清野:本日グランプリを受賞されたお二方から、スタートアップや知財業界の将来についてここで話しておきたいことはあるか。

増島シリコンバレーでも韓国でも中国でも、どちらが知財を持っているかなどは二の次で、その知財からいかに稼ぐかを考えている。なぜ日本だけ協業して作った知財で相手の使い方を制限するようなことをするのか。

 知財はあくまで経済財の1つで、使わなければ1円もお金を生まない。発想の転換や実務の転換、さらにその後ろにある考え方や哲学まで踏み込まなくてはいけない。そういったものは10年同じことを言い続けていると結構変わっていくというところがある。私は2017年くらいから言い始めているので、2030年の日本が勝負をかけなくてはいけないと言われている年に向けてがんばっていきたい。

川名:以前は大企業からスタートアップを支援するという色合いが濃かったが、今ではKDDIも新規事業のほとんどにスタートアップが入っていて、大企業の成長のコアをスタートアップが担っていると言っても良い。大企業はスタートアップの技術の社会実装プラットフォームとなっている。

 大企業の成長コアをスタートアップが担っている以上、大企業の知財部門の人間はスタートアップに行った方が良い。KDDIでは業務委託で受ける場合もあるが、スタートアップからどういう人材が欲しいかを聞いて兼務出向で行くこともある。大企業の若手社員が知財担当としてスタートアップに行って大きく成長するということが当たり前の世界を作ることが今後の日本のためにもなると感じている。

清野:選考委員のお二人からスタートアップや知財専門家へ伝えておきたいことはあるか。

藤木:スタートアップの成長のためには資金や人やマーケットへのアクセスなどさまざまなリソースを融合する必要がある。知財は融合のためのドライビングフォースになりうる。今回受賞されたスタートアップや知財専門家もまさにそういう視点で取り組んでいたからこそ受賞に至ったということだ。

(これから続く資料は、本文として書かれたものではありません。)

(** * fix-pdf-escape.py: the one-shot patcher of Reports.js

    The script reads one file as UTF-8 text, runs

      content = re.sub(old_pattern, new_line, content)

    writes the text back to the same path and prints two status lines.
    This development embeds the script (the text it handles, the fragment
    of Python's [re] module it exercises, the files it touches through
    text mode, with its translation of line breaks, and its standard
    output) and proves the properties its specification states. *)

From Stdlib Require Import List NArith Arith Lia Bool String Ascii.
From Equations Require Import Equations.
From stdpp Require Import gmap strings.
Import ListNotations.

Local Open Scope nat_scope.

(** ** Python text *)

(** A Python [str] is a sequence of Unicode code points. *)
Definition char : Type := N.
Definition str : Type := list char.

(** The text of an ASCII-only source literal. *)
Definition lit (s : string) : str :=
  List.map N_of_ascii (list_ascii_of_string s).

Definition char_eqb (a b : char) : bool := N.eqb a b.

Definition newline : char := 10%N.
Definition cr : char := 13%N.
Definition backslash : char := 92%N.

(** [str.startswith]: [p] is a prefix of [s]. *)
Fixpoint startswith (s p : str) {struct p} : bool :=
  match p, s with
  | [], _ => true
  | _ :: _, [] => false
  | a :: p', c :: s' => char_eqb a c && startswith s' p'
  end.

(** ** The fragment of the [re] module the script uses *)

Module Re.

(** Compiled pattern items (sre opcodes LITERAL and ANY). *)
Inductive atom : Type :=
| Literal (c : char)
| Any.

Definition is_literal (a : atom) : bool :=
  match a with Literal _ => true | Any => false end.

Definition in_range (lo hi c : char) : bool :=
  (N.leb lo c && N.leb c hi)%bool.

(** ASCII letters and digits: after a backslash they introduce a
    category, a control character, a numeric escape or a group
    reference ([\d], [\n], [\x41], [\1]), or are rejected as a bad
    escape. *)
Definition ascii_alnum (c : char) : bool :=
  (in_range 48 57 c || in_range 65 90 c || in_range 97 122 c)%N.

(** sre_parse.SPECIAL_CHARS without the dot and the backslash, which
    [parse] treats on their own: the quantifiers, the class opener, the
    group brackets, alternation and the anchors. *)
Definition special_chars : str := lit "[{()*+?^$|".

Definition is_special (c : char) : bool :=
  existsb (char_eqb c) special_chars.

(** sre_parse on the fragment: a backslash followed by a character that
    is not an ASCII letter or digit is that character, a dot is ANY, any
    other non-special character is itself.  [None] stands for every
    pattern outside the fragment (one that uses a special character or
    an alphanumeric escape) and for the patterns [re] rejects (a
    trailing backslash). *)
Fixpoint parse (pattern : str) : option (list atom) :=
  match pattern with
  | [] => Some []
  | c :: rest =>
      if char_eqb c backslash then
        match rest with
        | [] => None
        | e :: rest' =>
            if ascii_alnum e then None
            else option_map (cons (Literal e)) (parse rest')
        end
      else if char_eqb c 46%N then option_map (cons Any) (parse rest)
      else if is_special c then None
      else option_map (cons (Literal c)) (parse rest)
  end.

(** One item against one character; without DOTALL the dot does not
    match a newline. *)
Definition atom_matches (a : atom) (c : char) : bool :=
  match a with
  | Literal x => char_eqb x c
  | Any => negb (char_eqb c newline)
  end.

(** [pattern.match] at the start of [s]: the number of characters
    matched. *)
Fixpoint match_len (p : list atom) (s : str) {struct p} : option nat :=
  match p, s with
  | [], _ => Some 0
  | _ :: _, [] => None
  | a :: p', c :: s' =>
      if atom_matches a c then option_map S (match_len p' s') else None
  end.

(** The replacement template: a template with a backslash (group
    references, escapes) is outside the fragment, any other one stands
    for itself. *)
Definition expand_template (repl : str) : option str :=
  if existsb (char_eqb backslash) repl then None else Some repl.

(** The loop of [pattern.sub] with [count=0]: search from the current
    position, copy the text before the match, emit the replacement,
    continue after the match; an empty match is replaced and the scan
    moves on by one character. *)
Equations? sub_loop (p : list atom) (repl : str) (s : str) : str
  by wf (length s) lt :=
  sub_loop p repl [] :=
    match match_len p [] with Some _ => repl | None => [] end;
  sub_loop p repl (c :: s') with match_len p (c :: s') := {
    | Some 0 => repl ++ c :: sub_loop p repl s'
    | Some (S n) => repl ++ sub_loop p repl (skipn n s')
    | None => c :: sub_loop p repl s' }.
Proof.
  all: try (simpl; lia).
  rewrite length_skipn. simpl. lia.
Qed.

(** [re.sub(pattern, repl, string)]; [None] when the pattern or the
    template is outside the fragment. *)
Definition sub (pattern repl s : str) : option str :=
  match parse pattern, expand_template repl with
  | Some p, Some r => Some (sub_loop p r s)
  | _, _ => None
  end.

End Re.

(** ** The script *)

(** The exceptions the script can let escape. *)
Inductive py_error : Type :=
| FileNotFoundError
| PermissionError
| UnicodeDecodeError
| ReError.

(** The operating system decides [os.linesep]. *)
Inductive platform : Type :=
| Posix
| Windows.

Definition os_linesep (p : platform) : str :=
  match p with
  | Posix => [newline]
  | Windows => [cr; newline]
  end.

(** Reading in text mode with [newline=None] (universal newlines): a
    carriage return followed by a line feed, and a carriage return on
    its own, come out as one line feed. *)
Fixpoint universal_newlines (s : str) : str :=
  match s with
  | [] => []
  | c :: s' =>
      if char_eqb c cr then
        match s' with
        | d :: s'' =>
            if char_eqb d newline then newline :: universal_newlines s''
            else newline :: universal_newlines s'
        | [] => [newline]
        end
      else c :: universal_newlines s'
  end.

(** Writing in text mode with [newline=None]: every line feed goes out
    as the line separator [sep]. *)
Fixpoint translate_newlines (sep s : str) : str :=
  match s with
  | [] => []
  | c :: s' =>
      if char_eqb c newline then sep ++ translate_newlines sep s'
      else c :: translate_newlines sep s'
  end.

(** A file under a path: its permissions and the characters its bytes
    decode to as UTF-8, line breaks as they stand on disk; [None] when
    the bytes are not valid UTF-8.  Text that was decoded from UTF-8
    always encodes back, so writing it cannot fail on encoding. *)
Record file : Type := mkFile {
  readable : bool;
  writable : bool;
  text : option str
}.

(** What a run can observe and change: the files by path, the text
    sent so far to standard output, the log of the reads and writes
    that were carried out, and the platform it runs on.  The failures
    described are those of opening the target (missing, permission
    denied) and of decoding it; what a run does under other names of the
    same file, or when the device fails during the write or the print,
    is not described. *)
Inductive io_event : Type :=
| EvRead (path : string)
| EvWrite (path : string) (content : str).

Record world : Type := mkWorld {
  files : gmap string file;
  stdout : str;
  io_log : list io_event;
  os : platform
}.

(** Statements run in sequence until one raises. *)
Definition io (A : Type) : Type := world -> (py_error + A) * world.

Definition ret {A} (a : A) : io A := fun w => (inr a, w).
Definition raise {A} (e : py_error) : io A := fun w => (inl e, w).
Definition bind {A B} (m : io A) (k : A -> io B) : io B :=
  fun w =>
    match m w with
    | (inl e, w') => (inl e, w')
    | (inr a, w') => k a w'
    end.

 また、大手企業は実はなかなか特許の活用がしづらい組織になっている。顧客やパートナーが多すぎてタコつぼ化し、知財活用の意思決定ができない。良い特許を持っているスタートアップは大企業との連携で係争になっても勝ちきることができる。我々知財の専門家はそこを支援していくことが役割の1つではないか。

鮫島:ずっと民間人として政策に関わってきた中で、どうしてもやらなくてはいけない課題が2つ日本にはある。1つは地方の人材がその地方のスタートアップのインキュベーションができるようにならなくてはいけない。これは今年度関東経済産業局などが取り組もうとしている。

 もう1つは大企業のアントレプレナーシップを回復していかなくてはいけないということ。大企業は何十年にもわたって10を100にする仕事をしてきた。ゼロから1を作れる人材や風土を作っていかなくてはいけない。先ほど川名さんがおっしゃったオープンイノベーションを通じた人材交流なども非常に重要な手法だし、経済産業省では大企業で作った技術シーズを開発者自身がスピンアウトしてスタートアップを作り、社会実装するというカーブアウトプロジェクトを始めた。こういったさまざまな政策を含めて大企業のアントレプレナーシップ、ゼロから1を作る気風を作っていくことができれば、日本はまた復活することができる。